Non è difficile immaginare difetti e incomprensioni che emergono da tutto questo. Ma alla fine il verdetto sull'OLPC in Perù verrà dai bambini. Fino ad ora, molti di loro hanno avuto un senso limitato del proprio potenziale, afferma Lawrence E. Harrison, un esperto dell'America Latina e direttore del Cultural Change Institute presso la Fletcher School of Law and Diplomacy della Tufts University. Devi metterti nei panni del bambino e negli occhi del bambino, e non è facile da fare, dice Harrison. La stragrande maggioranza di questi ragazzini cresce con le immagini dei programmi della TV ma è convinta che questo accada in un'altra parte del mondo che non li riguarda. Hanno una visione del mondo fatalistica, spesso rafforzata dalla religione. Non collegano l'istruzione con il proprio progresso. Lo vedono come qualcosa che deve essere fatto. Quindi, in realtà, il successo di questo non dovrebbe essere misurato in termini della loro capacità di manipolare lo strumento, ma nel cambiare il modo in cui vedono le loro prospettive.

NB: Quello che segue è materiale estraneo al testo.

(** * What the three do alike *)

(** What tells the packs apart in the common code: the source of the reports, the
    session among the handles, how a length is passed, the profile nobody filled in, the
    callbacks given to the library, and the memory a pin and a digest are read into, as
    the stack has it. *)
Record tls_pack (C V R H N P E : Type) := mkPack {
  tp_Source : SolidSyslogErrorSource;
  tp_Session : H -> Z;
  tp_Length : Z -> Z;
  tp_NoProfile : P;
  tp_Judge : V -> tls_op C V R H N P E R;
  tp_Receive : Z -> bytes -> Z -> tls_op C V R H N P E (Z * bytes);
  tp_Transmit : Z -> bytes -> Z -> tls_op C V R H N P E Z;
  tp_Control : Z -> Z -> Z;
  tp_Scratch : SolidSyslogTlsFingerprint
}.
Arguments mkPack {C V R H N P E}.
Arguments tp_Source {C V R H N P E}.
Arguments tp_Session {C V R H N P E}.
Arguments tp_Length {C V R H N P E}.
Arguments tp_NoProfile {C V R H N P E}.
Arguments tp_Judge {C V R H N P E}.
Arguments tp_Receive {C V R H N P E}.
Arguments tp_Transmit {C V R H N P E}.
Arguments tp_Control {C V R H N P E}.
Arguments tp_Scratch {C V R H N P E}.

(** How a call of the handshake ended. *)
Inductive handshake_turn := HandshakeOver (result : bool) | HandshakeRefused (detail : Z) | HandshakeUnfinished.

(** The calls, before there is a pack. *)
Section tls_calls.
Context {C V R H N P E : Type} `{ErrorTap E} `{TlsLibrary C V R E}.
Abbreviation op := (tls_op C V R H N P E).
Lemma name_linked lib Hd p inst n te : at_name lib Hd p inst n te -> openssl_linked lib Hd.
Proof using. intros (Hh & Ha & Hp & _). apply (bio_linked lib Hd p inst n te). by split_and!. Qed.
(** A quiet call on a session that is held. *)
Lemma session_call_leads T call bu self s ssl (Q : Z -> stream -> seen -> Prop) : climbing true bu T self s ->
  (forall lib Hd p inst n te, T lib Hd p inst n te -> session_held lib Hd) -> os_Ssl (tl_Handles self) = ssl ->
  (forall l answer, openssl_step codes l call answer = if (ssl =? ol_Ssl l) && negb (ssl =? 0) then Some l else None) ->
  (forall answer, Q answer self s) -> leads (tls_call call) self s Q.
Proof using.
  intros (inst & p & Hd & n & lib & warnings & te & -> & -> & Hw & Ht) Hh <- Hstep HQ. apply tleads_call. intros answer. exists lib. split; [| done].
  destruct (Hh _ _ _ _ _ _ Ht) as (-> & _ & Hne & _). change (openssl_step codes lib call answer = Some lib). rewrite Hstep. cbn. by rewrite Z.eqb_refl, (proj2 (Z.eqb_neq _ _) Hne).
Qed.
Lemma handshake_judging h' inst p Hd lib tr cr up bu rs' ws' : judging_keeps K LP base cfg h' cr inst p Hd lib tr cr up bu rs' ws'
  (fun n te => te_Installed te = inst /\ ledger inst n (te_Checks te)).
Proof using OK fits scratch_bytes area_fits area_bytes.
  intros check n te [Hi Hl]. eapply tleads_mono; [apply VerifyPeer_leads |]. intros r self' s' (n' & digests & -> & -> & Hj). exists n', digests. split; [done |]. split; [done |].
  split; [done |]. cbn [te_Checks]. by eapply ledger_judged.
Qed.
Lemma Turn_leads bu self s : climbing true bu at_name self s -> leads (OpenSslStream_Turn codes scratch area) self s (fun turn self' s' =>
  match turn with HandshakeOver true => climbing true bu at_name self' s' | HandshakeOver false => falling openssl_linked self' s' | _ => climbing true bu at_name self' s' end).
Proof using OK fits scratch_bytes area_fits area_bytes.
  intros (inst & p & Hd & n & lib & warnings & te & -> & -> & Hw & ((-> & Hc & Hs & Ha) & Hat & (Hpa & Hpi & Hpl) & Hn)). unfold OpenSslStream_Turn, session. tleads_on.
  eapply tleads_mono; [apply (perform_leads K LP openssl_callbacks) with (J := fun n te => te_Installed te = inst /\ ledger inst n (te_Checks te)) (F := fun _ => True) |].
  - apply handshake_judging.
  - done.
  - intros e. apply ends_anyhow.
  - cbn. rewrite Z.eqb_refl, (proj2 (Z.eqb_neq _ _) Hs), Ha, Hat. done.
  - intros r self' s' (n' & te' & -> & -> & Hbelow & [Hi Hl] & _).
    match goal with |- leads _ ?self' ?s' _ => assert (Hs' : climbing true bu at_name self' s') end.
    { do 7 eexists. split; [done |]. split; [done |]. split; [by rewrite Hbelow |]. unfold at_name, session_held, peer_noted. split_and!; done. }
    assert (Hh : forall lib Hd p inst n te, at_name lib Hd p inst n te -> session_held lib Hd) by (by intros ? ? ? ? ? ? [? _]).
    tleads_on. destruct (0 <? fst r); tleads_on; [done |]. apply (session_call_leads at_name _ bu _ _ _ _ Hs' Hh eq_refl); [done |]. intros err. tleads_on.
    destruct (negb _); [| by tleads_on]. unfold OpenSslStream_RefusalDetail. tleads_on. apply (session_call_leads at_name _ bu _ _ _ _ Hs' Hh eq_refl); [done |]. intros verdict. by tleads_on.
Qed.
Lemma PerformHandshake_ends bu self s : climbing true bu at_name self s ->
  leads (OpenSslStream_PerformHandshake codes scratch area) self s (fun b self' s' => if b : bool then exists bu', climbing true bu' at_name self' s' else falling openssl_linked self' s').
Proof using OK fits scratch_bytes area_fits area_bytes.
  apply (PerformHandshake_leads K LP base cfg h rs ws openssl_linked at_name at_name); [exact name_linked |]. intros. by apply Turn_leads.
Qed.
Lemma peer_checked_leads bu self s : climbing true bu at_name self s ->
  leads (OpenSslStream_PeerPresentedACertificate codes scratch area &&! OpenSslStream_NoNameObjectionIsOutstanding codes scratch area) self s
    (fun b self' s' => if b : bool then climbing true bu at_peer self' s' else falling openssl_linked self' s').
Proof using.
  intros (inst & p & Hd & n & lib & warnings & te & -> & -> & Hw & Ht). pose proof Ht as ((-> & Hc & Hne & Ha) & Hat & Hpn & Hnm).
  apply tleads_and. unfold OpenSslStream_PeerPresentedACertificate, session. tleads_on. apply tleads_call. intros certificate.
  eexists. split; [cbn; rewrite Z.eqb_refl, (proj2 (Z.eqb_neq _ _) Hne); reflexivity |].
  eapply tleads_mono; [apply (reported_leads K LP base cfg h rs ws openssl_linked at_certificate at_name true bu (negb (certificate =? 0))); [exact name_linked | done |] |].
  { destruct (negb (certificate =? 0)) eqn:Ec; do 7 eexists; (split; [done |]); (split; [done |]); (split; [exact Hw |]); [split; [| done] |]; by split_and!. }
  intros [] self s Hs; [| done]. unfold OpenSslStream_NoNameObjectionIsOutstanding. tleads_on.
  apply (reported_leads K LP base cfg h rs ws openssl_linked at_peer at_certificate true bu); [by intros ? ? ? ? ? ? [?%name_linked _] | done |].
  clear -Hs. destruct Hs as (inst & p & Hd & n & lib & warnings & te & -> & -> & Hw & Ht). cbn [tl_Notes].
  destruct (Z.eqb_spec (os_NameObjection n) (X509_V_OK codes)); do 7 eexists; (split; [done |]); (split; [done |]); (split; [exact Hw |]); [by split | done].
Qed.
(** An Open up to the session, on which the peer is what the stage says; or down again. *)
Lemma Establish_leads addr self s : is_down openssl_idle base cfg h rs ws self s ->
  leads (OpenSslStream_Establish codes scratch area addr) self s (fun b self' s' => if b : bool
    then exists bu, climbing true bu at_peer self' s'
    else exists faults h1, failed K (fell_below s') h faults h1 /\ is_down openssl_idle base cfg h1 (rs ++ faults) ws self' s').
Proof using OK fits scratch_bytes area_fits area_bytes.
  intros (inst & p & Hd & n & lib & bu & te & -> & -> & Hi). unfold OpenSslStream_Establish, OpenSslStream_PullProfile, TlsStream_PullProfile, set_notes.
  tleads_on. apply tleads_any_env. intros profile. tleads_on.
  set (Q := fun (b : bool) self' s' => if b then exists bu, climbing true bu at_peer self' s'
    else exists faults h1, failed K (fell_below s') h faults h1 /\ is_down openssl_idle base cfg h1 (rs ++ faults) ws self' s').
  assert (Hfall : forall self s, falling openssl_linked self s -> leads (if! negb false then OpenSslStream_Close codes scratch area end! ;;; st_ret false) self s Q).
  { intros self s (cr & h1 & inst1 & p1 & Hd1 & n1 & lib1 & tr & bu1 & faults & te1 & -> & -> & Hf & Hl). cbn [negb]. apply tleads_bind. eapply tleads_mono; [by apply Close_leads |].
    intros [] self' s' [Hd' Hbelow]. apply tleads_ret. exists faults, h1. by rewrite Hbelow. }
  destruct Hi as (-> & Ec & Es & Em & Eb). pose proof (conj Ec (conj Es (conj Em Eb))) as Hheld.
  eapply tleads_mono; [apply (open_transport_leads K LP base cfg h rs ws openssl_linked); [cbn; by rewrite Ec, Es, Em | unfold openssl_linked; by rewrite Ec, Es, Em, Eb] |].
  intros [] self s Hs; [| by apply Hfall]. apply tleads_and. eapply tleads_mono; [apply (InitSslContext_climbs bu) |].
  { eapply climbing_weaken; [| exact Hs]. intros lib' Hd' p' inst' n' te' (-> & -> & _ & _ & -> & ->). by repeat split. }
  clear self s Hs. intros [] self s Hs; [| by apply Hfall]. apply tleads_and. eapply tleads_mono; [eapply InstallCredentials_rises; exact Hs |].
  clear self s Hs. intros [] self s Hs; [| by apply Hfall]. apply tleads_and. eapply tleads_mono; [eapply InitSslSession_rises; exact Hs |].
  clear self s Hs. intros [] self s Hs; [| by apply Hfall]. apply tleads_and. eapply tleads_mono; [eapply AttachTransportBio_rises; exact Hs |].
  clear self s Hs. intros [] self s Hs; [| by apply Hfall]. apply tleads_and. eapply tleads_mono; [eapply ConfigureExpectedHostname_rises; exact Hs |].
  clear self s Hs. intros [] self s Hs; [| by apply Hfall]. apply tleads_and. eapply tleads_mono; [eapply PerformHandshake_ends; exact Hs |].
  clear self s Hs. intros [] self s Hs; [| by apply Hfall]. destruct Hs as [bu' Hs]. eapply tleads_mono; [eapply peer_checked_leads; exact Hs |].
  clear self s Hs. intros [] self s Hs; [| by apply Hfall]. cbn [negb]. tleads_on. by exists bu'.
Qed.
End opening.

Ecco perché Harrison e Reimers pensano che i programmi per valutare i bambini prima e dopo aver lavorato con i computer - qualcosa secondo Becerra è pianificato - devono misurare valori e atteggiamenti, nonché abilità matematiche e alfabetizzazione. I ragazzi sono concentrati sul futuro? Credono che la conoscenza sia importante? Associano il lavoro alla possibilità di fare carriera o semplicemente alla sopravvivenza? Basandomi su tutte le panacee che abbiamo sperimentato dagli anni '50, inizio con un po' di scetticismo sullo spiegamento dell'OLPC in Perù, dice Harrison. Ma certo, se fossi stato nella posizione di decidere se farlo o no, ci avrei provato.
Il successo di OLPC non può più essere giudicato in base alle previsioni e ai piani iniziali di Negroponte, né dai meriti tecnici del laptop stesso. Il Perù è ciò che conta ora. Quando ero a Lima, l'ex chief technology officer di OLPC, Mary Lou Jepsen (ha formato Pixel Qi, una startup dedicata alla realizzazione di display ancora più economici per i computer dell'OLPC e altri), ha visitato il ministero dell'istruzione per offrire aiuto e mostrare allo staff come per riparare le macchine. Ma ha riconosciuto che il futuro di OLPC non ruota attorno all'hardware che ha contribuito a realizzare. I laptop sono facili; l'istruzione è difficile da trasformare, ha detto. Non parlo nemmeno spagnolo. Come posso anche solo iniziare a trasformare l'istruzione primaria in Perù?
In verità, non può. Ma il Perù ora ha la possibilità di aiutare Rosario, Cecilia, Nilton e altri 486.497 bambini e, forse, un giorno, la bambina sull'isola spartitraffico a Lima.
David Talbot è Revisione della tecnologia il principale corrispondente.
OLPC scala indietro
Un laptop per bambino inizialmente sperava di produrre milioni di macchine per alcuni grandi paesi. Ma la maggior parte degli ordini pervenuti finora sono relativamente piccoli. Ecco dove stanno gli sforzi di OLPC, secondo il suo fondatore, Nicholas Negroponte.